Summary: We provide 5 key tips for implementing the FCA & PRA's new whistleblowing requirements before the deadline on 7 September 2016.

The deadline of 7 September is fast approaching for the banks, insurers and PRA investment firms that are required to implement procedures to comply with the FCA and PRA’s new whistleblowing requirements. Our blog - New FCA & PRA rules published to encourage whistleblowing in banks and insurers - provides a summary of its key requirements.

We have collated our top 5 tips, to help you implement the new policies and procedures effectively:

  1. Conduct a thorough review of current policies and procedures against the new requirements.

We would advise a firm to carry out a comprehensive gap analysis of current policies and procedures as against the new FCA/PRA requirements. This may necessitate revisions to the firm’s whistleblowing policy, appointed representative/tied agent agreements, contracts of employment, settlement agreements, engagement letters and/or consultancy agreements. Firms may also have to liaise with external service providers (e.g. whistleblowing hotlines).

  1. Consider external whistleblowing resources and employee consultation prior to finalising new arrangements.

The FCA’s guidance provides that when considering whether a firm has complied with the requirement to establish effective whistleblowing arrangements, it will take into account whether the firm has: (i) drawn upon resources prepared by whistleblowing charities or other recognised standards setting organisations; and (ii) consulted with UK-based employees (or groups representing them). Firms should give careful consideration as to whether such steps should be taken prior to implementing new policies & procedures, as it may provide a useful defence if the measures are later called into question.

  1. Training

Firms need to consider the method, timing and frequency for providing tailored training to those that require it (i.e. UK-based staff, managers of UK-based staff and staff that man the firm’s whistleblowing service). The FCA’s rules provide some useful high level guidance on what the training should cover. If training is to be provided by an external provider then the firm will need to liaise closely with them to ensure the training is fit for purpose and ready in time for implementation.

  1. Provide adequate resource to the whistleblowers’ champion

Firms should already have appointed a NED to act as the whistleblowers’ champion (with responsibility for ensuring and overseeing the integrity, independence and effectiveness of the firm’s policies and procedures on whistleblowing). The whistleblowers’ champion’s role over the next few months is critical, as it is their responsibility to have oversight of the firm’s transition to its new arrangements for whistleblowing.
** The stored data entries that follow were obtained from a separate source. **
(** A run whose load raises ends with that exception, unless the cleaning
    has ended it before. *)
Lemma main_load_raises args w e :
  load_papers json_loads (files w) DATA_FILE (effective_limit args)
              (year args) = Raise e ->
  snd (main embed policy json_loads DATA_FILE args w)
  = Raise (if clean_raises policy args w then NotFoundError else e)
  /\ calls (fst (main embed policy json_loads DATA_FILE args w))
     = calls w ++ (if clean args then [CallDelete COLLECTION] else []).
Proof.
  intros Hload.
  destruct (prologue_run args w) as (w1 & Hp & Hf & _ & Hcalls & _).
  destruct (clean_raises policy args w).
  - by rewrite (main_prologue_raises _ _ _ _ Hp).
  - rewrite (main_after_prologue _ _ _ Hp).
    unfold bind, read_papers, bind, print, lift. cbn. rewrite Hf.
    by rewrite Hload.
Qed.

(** A run whose cleaning goes through and whose load returns comes to
    the ingestion of the loaded papers, the collection deleted when that
    was asked for and otherwise as it was. *)
Lemma main_reaches_ingest args w papers :
  clean_raises policy args w = false ->
  load_papers json_loads (files w) DATA_FILE (effective_limit args)
              (year args) = Ok papers ->
  exists w2,
    main embed policy json_loads DATA_FILE args w
    = ingest embed policy papers w2
    /\ files w2 = files w
    /\ collections w2
       = (if clean args then delete COLLECTION (collections w)
          else collections w)
    /\ calls w2
       = calls w ++ (if clean args then [CallDelete COLLECTION] else []).
Proof.
  intros Hr Hload.
  destruct (prologue_run args w) as (w1 & Hp & Hf1 & Hcol1 & Hcalls1 & _).
  rewrite Hr in Hp. rewrite (main_after_prologue _ _ _ Hp).
  destruct (read_papers_run args w1 papers)
    as (w2 & Hrd & Hf2 & Hcol2 & Hcalls2 & _).
  { by rewrite Hf1. }
  exists w2. unfold bind at 1. rewrite Hrd.
  split_and!; [done|congruence..].
Qed.

(** *** Ingesting papers that are new to the collection *)

Lemma paper_items_made batch :
  string_ids batch ->
  mapM str_id (paper_id <$> batch) = Some (ids_of (paper_items embed batch))
  /\ make_items embed (ids_of (paper_items embed batch))
       (embedding_text <$> batch) (metadata_of <$> batch)
     = paper_items embed batch.
Proof.
  induction 1 as [|p batch [s Hs] _ [IH1 IH2]]; [done|].
  unfold paper_items, paper_item in *. cbn. rewrite Hs. cbn.
  split.
  - change (mapM str_id (paper_id <$> batch)) with
      (mapM str_id (paper_id <$> batch)) in IH1.
    by rewrite IH1.
  - f_equal. exact IH2.
Qed.

Lemma paper_items_length batch :
  string_ids batch -> length (paper_items embed batch) = length batch.
Proof.
  induction 1 as [|p batch [s Hs] _ IH]; [done|].
  unfold paper_items, paper_item in *. cbn. rewrite Hs. cbn. by rewrite IH.
Qed.

Lemma paper_items_concat (bs : list (list Paper)) :
  paper_items embed (concat bs) = concat (paper_items embed <$> bs).
Proof.
  induction bs as [|b bs IH]; [done|]. cbn.
  unfold paper_items in *. by rewrite omap_app, IH.
Qed.

Lemma accepted_fmap batch :
  forallb (accepts policy) (metadata_of <$> batch) = accepted policy batch.
Proof.
  unfold accepted. induction batch as [|p batch IH]; [done|].
  cbn. by rewrite IH.
Qed.

Lemma accepted_app batch1 batch2 :
  accepted policy (batch1 ++ batch2)
  = accepted policy batch1 && accepted policy batch2.
Proof. apply forallb_app. Qed.

Lemma accepted_sublist batch papers :
  batch `sublist_of` papers ->
  accepted policy papers = true -> accepted policy batch = true.
Proof.
  unfold accepted. induction 1 as [|p l1 l2 _ IH|p l1 l2 _ IH]; cbn.
  - done.
  - intros [? ?]%andb_prop. by rewrite IH, andb_true_r.
  - intros [? ?]%andb_prop. by apply IH.
Qed.


Lemma filter_keeps_all {A} (P : A -> Prop) `{!forall x, Decision (P x)}
    (l : list A) :
  Forall P l -> filter P l = l.
Proof.
  induction 1 as [|x l Hx _ IH]; [done|].
  rewrite filter_cons, decide_True by done. by rewrite IH.
Qed.

(** An [add] of papers with fresh [str] ids and accepted metadata appends
    their items. *)
Lemma add_items_fresh batch col :
  string_ids batch ->
  NoDup (ids_of (paper_items embed batch)) ->
  accepted policy batch = true ->
  (forall i, i ∈ ids_of (paper_items embed batch) -> i ∉ ids_of col) ->
  add_items embed policy (paper_id <$> batch) (embedding_text <$> batch)
            (metadata_of <$> batch) col
  = Ok (col ++ paper_items embed batch).
Proof.
  intros Hs Hnd Ha Hfresh. destruct (paper_items_made batch Hs) as [Hm Hi].
  unfold add_items. rewrite Hm, bool_decide_eq_true_2 by done.
  rewrite accepted_fmap, Ha, Hi.
  destruct (existing policy).
  - rewrite filter_keeps_all; [done|].
    apply Forall_forall. intros it Hit. apply stored_false, Hfresh.
    unfold ids_of. apply list_elem_of_fmap. by exists it.
  - destruct (existsb _ _) eqn:Hex; [|done].
    apply existsb_exists in Hex as (i & Hi'%list_elem_of_In & Hst).
    unfold stored in Hst. apply bool_decide_eq_true in Hst.
    by destruct (Hfresh i).
Qed.
(** C10.  When [il[k]] fails because the sequence has only [N <= k]
    elements, nothing is rolled back: all [N] elements are in the cache,
    the iterator is dropped in that same call, and every later [il[j]]
    with [j < N] is answered from the cache, the state (and so the number
    of calls on the source) staying as it is. *)
Theorem failed_index_keeps_progress self (k : nat) :
  wf self ->
  (length (logical self) <= k)%nat ->
  exists self',
    __getitem__ (Index (Z.of_nat k)) self = (self', Raise IndexError)
    /\ _expanded self' = logical self
    /\ _iterator self' = None
    /\ (next_calls self' <= S (next_calls self + length (pending self)))%nat
    /\ forall (j : nat) x,
         logical self !! j = Some x ->
         __getitem__ (Index (Z.of_nat j)) self' = (self', Ok (Item x)).
Proof.
  intros Hwf Hk.
  destruct (wf_cases self Hwf) as [(xs & n & c & Hn & ->)|(xs & c & ->)].
  - rewrite logical_state_at in *.
    exists (exhausted xs (S (c + (length xs - n)))).
    rewrite getitem_index_state_at by done.
    rewrite lookup_ge_None_2 by lia.
    change (pending (state_at xs n c)) with (drop n xs).
    rewrite length_drop. cbn [state_at next_calls exhausted _expanded
      _iterator].
    split; [reflexivity|]. split; [reflexivity|]. split; [reflexivity|].
    split; [lia|].
    intros j x Hj. fold (exhausted xs (S (c + (length xs - n)))).
    rewrite getitem_index_exhausted, Hj. reflexivity.
  - rewrite logical_exhausted in *. exists (exhausted xs c).
    rewrite getitem_index_exhausted.
    rewrite lookup_ge_None_2 by lia.
    split; [reflexivity|]. split; [reflexivity|]. split; [reflexivity|].
    split; [cbn; lia|].
    intros j x Hj. rewrite getitem_index_exhausted, Hj. reflexivity.
Qed.

End FailedAccess.

Lemma failed_index_keeps_progress_witness :
  wf (__init__ [10; 20; 30])
  /\ (length (logical (__init__ [10; 20; 30])) <= 7)%nat
  /\ exists il,
       __getitem__ (Index 7) (__init__ [10; 20; 30]) = (il, Raise IndexError)
       /\ _expanded il = [10; 20; 30]
       /\ _iterator il = None
       /\ (next_calls il <= 4)%nat
       /\ forall (j : nat) x,
            [10; 20; 30] !! j = Some x ->
            __getitem__ (Index (Z.of_nat j)) il = (il, Ok (Item x)).
Proof.
  assert (Hwf : wf (__init__ [10; 20; 30])) by reflexivity.
  assert (Hk : (length (logical (__init__ [10; 20; 30])) <= 7)%nat)
    by (vm_compute; lia).
  split; [exact Hwf|]. split; [exact Hk|].
  exact (failed_index_keeps_progress (__init__ [10; 20; 30]) 7 Hwf Hk).
Defined.

(** ** Laziness and memoization *)

Section Memoization.

Context {T : Type}.
Implicit Types (self : LazyList T) (xs : list T).

(** A successful index access, repeated at once, returns the same value
    and leaves the state as it is. *)
Lemma getitem_index_memoized self (j : nat) v self1 :
  wf self ->
  __getitem__ (Index (Z.of_nat j)) self = (self1, Ok v) ->
  __getitem__ (Index (Z.of_nat j)) self1 = (self1, Ok v).
Proof.
  intros Hwf.
  destruct (wf_cases self Hwf) as [(xs & n & c & Hn & ->)|(xs & c & ->)].
  - rewrite getitem_index_state_at by done.
    destruct (xs !! j) as [x|] eqn:Hx; [|discriminate].
    apply lookup_lt_Some in Hx as Hlt.
    intros [= <- <-]. rewrite getitem_index_state_at by lia.
    rewrite Hx.
    replace ((n `max` S j) `max` S j)%nat with (n `max` S j)%nat by lia.
    do 2 f_equal. lia.
  - rewrite getitem_index_exhausted. intros [= <- Hv].
    rewrite getitem_index_exhausted, Hv. reflexivity.
Qed.

(** A run of index accesses below [k + 1] never moves the cache past
    [k + 1] elements. *)
Lemma getitems_state_at xs n calls (k : nat) (js : list nat) :
  (n <= length xs)%nat -> (k < length xs)%nat ->
  Forall (fun j => j <= k)%nat js ->
  exists m rs,
    (n <= m <= n `max` S k)%nat
    /\ getitems (Index <$> (Z.of_nat <$> js)) (state_at xs n calls)
       = (state_at xs m (calls + (m - n)), rs)
    /\ Forall2 (fun j r => exists x, xs !! j = Some x /\ r = Ok (Item x))
         js rs.
Proof.
  intros Hn Hk Hjs. revert n calls Hn.
  induction Hjs as [|j js Hj _ IH]; intros n calls Hn.
  - exists n, []. cbn. replace (calls + (n - n))%nat with calls by lia.
    repeat split; [lia..|constructor].
  - cbn [fmap list_fmap getitems].
    rewrite getitem_index_state_at by done.
    destruct (lookup_lt_is_Some_2 xs j ltac:(lia)) as [x Hx]. rewrite Hx.
    destruct (IH (n `max` S j)%nat (calls + (n `max` S j - n))%nat
                ltac:(lia)) as (m & rs & Hm & Hrun & Hrs).
    change (list_fmap Z subscript Index (list_fmap nat Z Z.of_nat js))
      with (Index <$> (Z.of_nat <$> js)).
    rewrite Hrun. exists m, (Ok (Item x) :: rs).
    split; [lia|]. split.
    + do 2 f_equal. lia.
    + constructor; [eauto|done].
Qed.

(** C4.  A new adapter has an empty cache and has not touched the
    source.  On a new adapter [il[k]] with [k < N] returns element [k]
    and leaves exactly [k + 1] elements cached; asking again returns the
    same value without touching the source.  Whatever run of index
    accesses up to [k] is made, the source is called at most [k + 1]
    times. *)
Theorem lazy_and_memoized xs (k : nat) x (js : list nat) :
  xs !! k = Some x ->
  Forall (fun j => j <= k)%nat js ->
  (_expanded (__init__ xs) = [] /\ next_calls (__init__ xs) = O)
  /\ (exists self1,
        __getitem__ (Index (Z.of_nat k)) (__init__ xs) = (self1, Ok (Item x))
        /\ _expanded self1 = take (S k) xs
        /\ length (_expanded self1) = S k
        /\ next_calls self1 = S k
        /\ __getitem__ (Index (Z.of_nat k)) self1 = (self1, Ok (Item x)))
  /\ (exists self' rs,
        getitems (Index <$> (Z.of_nat <$> js)) (__init__ xs) = (self', rs)
        /\ (next_calls self' <= S k)%nat
        /\ (length (_expanded self') <= S k)%nat
        /\ Forall2 (fun j r => exists y, xs !! j = Some y /\ r = Ok (Item y))
             js rs).
Proof.
  intros Hx Hjs. apply lookup_lt_Some in Hx as Hk.
  split; [done|]. rewrite init_state_at. split.
  - exists (state_at xs (S k) (S k)).
    assert (Hget : __getitem__ (Index (Z.of_nat k)) (state_at xs 0 0)
                   = (state_at xs (S k) (S k), Ok (Item x))).
    { rewrite getitem_index_state_at by lia. rewrite Hx. reflexivity. }
    split; [exact Hget|]. split; [reflexivity|].
    split; [cbn; rewrite length_take; lia|]. split; [reflexivity|].
    apply (getitem_index_memoized (state_at xs 0 0)); [|exact Hget].
    apply wf_state_at. lia.
  - destruct (getitems_state_at xs 0 0 k js ltac:(lia) Hk Hjs)
      as (m & rs & Hm & Hrun & Hrs).
    exists (state_at xs m (0 + (m - 0))), rs.
    split; [exact Hrun|]. cbn [state_at next_calls _expanded].
    rewrite length_take. repeat split; [lia..|exact Hrs].
Qed.

End Memoization.

Lemma lazy_and_memoized_witness :
  range 100 !! 42%nat = Some 42
  /\ Forall (fun j => j <= 42)%nat [3; 42; 7; 42]%nat
  /\ exists il rs,
       getitems (Index <$> (Z.of_nat <$> [3; 42; 7; 42]%nat))
         (__init__ (range 100)) = (il, rs)
       /\ (next_calls il <= 43)%nat
       /\ (length (_expanded il) <= 43)%nat.
Proof.
  assert (Hx : range 100 !! 42%nat = Some 42) by reflexivity.
  assert (Hjs : Forall (fun j => j <= 42)%nat [3; 42; 7; 42]%nat)
    by (repeat constructor; lia).
  split; [exact Hx|]. split; [exact Hjs|].
  destruct (lazy_and_memoized (range 100) 42 42 _ Hx Hjs)
    as (_ & _ & il & rs & Hrun & Hcalls & Hlen & _).
  exists il, rs. auto.
Defined.

(** ** Membership *)

Section Membership.

Context {T : Type} `{EqDecision T}.
Implicit Types (self : LazyList T) (xs : list T).

Lemma contains_loop_state_at xs n calls v (k j fuel : nat) :
  (n <= length xs)%nat ->
  xs !! k = Some v ->
  (forall i y, (i < k)%nat -> xs !! i = Some y -> y <> v) ->
  (j <= k)%nat -> (k - j < fuel)%nat ->
  contains_loop Legacy fuel (Item v) (gen_at j) (state_at xs n calls) =
    Some (state_at xs (n `max` S k) (calls + (n `max` S k - n)), Ok true).
Proof.
  intros Hn Hk Hfirst. revert j n calls Hn.
  induction fuel as [|fuel IH]; intros j n calls Hn Hj Hfuel; [lia|].
  apply lookup_lt_Some in Hk as Hlt.
  cbn [contains_loop]. rewrite gen_next_state_at by done.
  destruct (lookup_lt_is_Some_2 xs j ltac:(lia)) as [y Hy]. rewrite Hy.
  destruct (decide (Item y = Item v)) as [[= ->]|Hne].
  - destruct (decide (j = k)) as [->|Hjk]; [reflexivity|].
    exfalso. apply (Hfirst j v); [lia|done|done].
  - assert (j <> k) by (intros ->; rewrite Hk in Hy; congruence).
    rewrite IH by lia. do 2 f_equal.
    replace ((n `max` S j) `max` S k)%nat with (n `max` S k)%nat by lia.
    f_equal. lia.
Qed.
The FCA and PRA have made it clear that they expect whistleblowers’ champion to have access to resources to enable them to carry out their role effectively (including access to independent legal advice and specialised training).

  1. Prepare for increasing numbers of whistleblowing investigations 

It is perhaps inevitable that the implementation of new whistleblowing arrangements will lead to an increased number of disclosures that will require investigation. Whistleblowing investigations can often be complex, time-critical and labour intensive. Issues that may need to be considered include:

  • preserving the evidence;
  • identifying and reviewing relevant correspondence/documents;
  • interviewing the whistleblower and other relevant individuals;
  • privilege and confidentiality more generally (particularly in relation to the protection of the whistleblower);
  • whether a report is required (with conclusions and/or recommendations); and
  • considering whether any formal legal or regulatory notification is required.